We will also use MLflow to track training metrics. For a practical example, see the tutorial on using MLflow in Puhti and LUMI.

You can create the necessary files under your project directory, e.g.:

/project/project_46XXXXXXXX/${USER}

Using LLama-models through transformers
If you want to use LLaMA models via the transformers library, follow these steps:

  1. Create Hugging Face account

  2. Locate the LLaMA models, read and accept their terms of use, and wait for approval

  3. Generate an access token on your Hugging Face account

  4. Set the access token in your HF cache directory (HF_HOME), for example:

export HF_HOME=/scratch/${SLURM_JOB_ACCOUNT}/${USER}/hf-cache
mkdir -p $HF_HOME

cd <path-to-HF_HOME>
echo <"token-here"> > token

4.0. Container for training#

First we need to create a compatible environment for training.

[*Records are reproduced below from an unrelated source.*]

Lemma run_ops ops : Forall chunk_ok ops -> forall ws b pend, m_connected (base b) = true -> m_chunks b = TrivialItem <$> pend ->
  exists ws' b' fl pend', foldM (apply fmt_X) (ws, b) ops = Ok (ws ++ ws', b') /\ ran b pend ops ws' b' fl pend'.
Proof.
  induction 1 as [|o ops Ho _ IH]; intros ws b pend Hcon Hc; cbn [foldM].
  - exists [], b, [], pend. rewrite app_nil_r. split; [done|].
    split; rewrite ?app_nil_r; done || by constructor.
  - destruct o as [o|i|cb]; cbn [apply].
    + set (b1 := mk (change_header (base b) o) (m_header_was_sent b) (m_keep_alive_when_sent b) (m_chunks b)).
      destruct (IH ws b1 pend Hcon Hc) as (ws' & b' & fl & pend' & H & []). exists ws', b', fl, pend'. split; [exact H|]. by split.
    + set (b1 := append_chunk b i). destruct i as [d|sf]; [|done].
      assert (Hb1 : m_chunks b1 = TrivialItem <$> (pend ++ data_of (TrivialItem d)) /\ base b1 = base b /\
        m_header_was_sent b1 = m_header_was_sent b /\ m_keep_alive_when_sent b1 = m_keep_alive_when_sent b).
      { unfold b1, append_chunk. destruct d as [|c d]; cbn [data_of].
        - rewrite app_nil_r. done.
        - rewrite fmap_app. cbn [m_chunks]. by rewrite <- Hc. }
      destruct Hb1 as (Hc1 & Hbase & Hs1 & Hk1).
      destruct (IH ws b1 (pend ++ data_of (TrivialItem d))) as (ws' & b' & fl & pend' & H & []); [by rewrite Hbase|done|].
      exists ws', b', fl, pend'. split; [exact H|]. unfold text_sent, keep_sent in *. rewrite Hs1, Hbase, ?Hk1 in *.
      split; try done. change (chunks_of (Chunk (TrivialItem d) :: ops)) with (data_of (TrivialItem d) ++ chunks_of ops). by rewrite app_assoc.
    + destruct (send_ready_data_exact b pend not_final_parts cb Hc) as (out & Hsend & Hst & Hcb & Hfl & _).
      unfold chunked_flush. rewrite Hcon, Hsend. cbn [mbind result_bind]. set (b1 := mk (sent_base b) true (sent_keep b) []).
      assert (Hb1 : m_connected (base b1) = true /\ m_request_id (base b1) = m_request_id (base b)) by (unfold b1, sent_base; cbn; by destruct (m_header_was_sent b)).
      destruct Hb1 as [Hcon1 Hid1]. destruct (IH (ws ++ out) b1 [] Hcon1 eq_refl) as (ws' & b' & fl & pend' & H & []).
      exists (out ++ ws'), b', (pend ++ fl), pend'. rewrite app_assoc. split; [exact H|].
      cbn [text_sent keep_sent m_header_was_sent b1 m_keep_alive_when_sent] in *.
      change (text_sent b (Flush cb :: ops)) with (header_text b). change (keep_sent b (Flush cb :: ops)) with (sent_keep b).
      split; try done.
      * congruence.
      * rewrite <- app_assoc, ran_chunks0. done.
      * change (text_sent b1 ops) with (@nil Z) in ran_stream0. cbn [app] in ran_stream0.
        rewrite stream_app, <- app_assoc, ran_stream0, Hst. rewrite decide_False, app_nil_r by done.
        by rewrite fmap_app, concat_app, <- app_assoc.
      * intros _. by apply ran_sent0.
      * rewrite ran_sent0 by done. done.
      * apply Forall_app. split; [done|]. rewrite <- Hid1. exact ran_flags0.
      * rewrite notificators_app, Hcb, ran_calls0. done.
Qed.
End ChunkedRun.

This example shows how to use cotainr to build a container with PyTorch configured for LUMI’s AMD GPUs. We’ll follow this approach to create our training container.

Create owilix_env.yml file:

name: training_env
channels:
  - conda-forge
dependencies:
  - filelock=3.13.1
  - fsspec=2024.2.0
  - jinja2=3.1.3
  - markupsafe=2.1.5
  - mpmath=1.3.0
  - networkx=3.2.1
  - numpy=1.26.3
  - pillow=10.2.0
  - pip=24.0
  - python=3.11.7
  - sympy=1.12
  - typing-extensions=4.9.0
  - pip:
    - --extra-index-url https://download.pytorch.org/whl/
    - pytorch-triton-rocm==2.3.1
    - torch==2.3.1+rocm6.0
    - torchaudio==2.3.1+rocm6.0
    - torchvision==0.18.1+rocm6.0
    - langchain==0.3.27
    - mlflow==2.22.0
    - datasets==4.0.0
    - peft==0.17.0
    - transformers==4.55.0

In the terminal of LUMI (note: building container takes several minutes):

# Get needed modules
module purge
module load LUMI
module load cotainr

# Use cotainr to build the container 
cotainr build training_env.sif --system=lumi-g --conda-env=training_env.yml --accept-license

## Add required additional bindings
module use /appl/local/containers/ai-modules/
module load singularity-AI-bindings 

# Verify installation
singularity exec training_env.sif bash -c 'pip list'

4.1. Python scripts for training the model#

Below are the Python scripts used to finetune the Meta Llama-3.2-1B model. They include:

  • Training data preprocessing using a custom preprocess function that chunks and tokenizes the input text - implemented in preprocessing.py

  • Training setup using Hugging Face’s Trainer class - implemented in train.py

  • Metric tracking with MLflow - see train.py

  • Model saving and checkpointing - see train.py

4.1.1. Python script: preprocessing.py#

This script handles text splitting using LangChain’s RecursiveCharacterTextSplitter. It breaks long text inputs into smaller overlapping chunks, optionally appending an end-of-sequence token to each chunk. The script also includes a preprocessing function that tokenizes these chunks with a Hugging Face tokenizer.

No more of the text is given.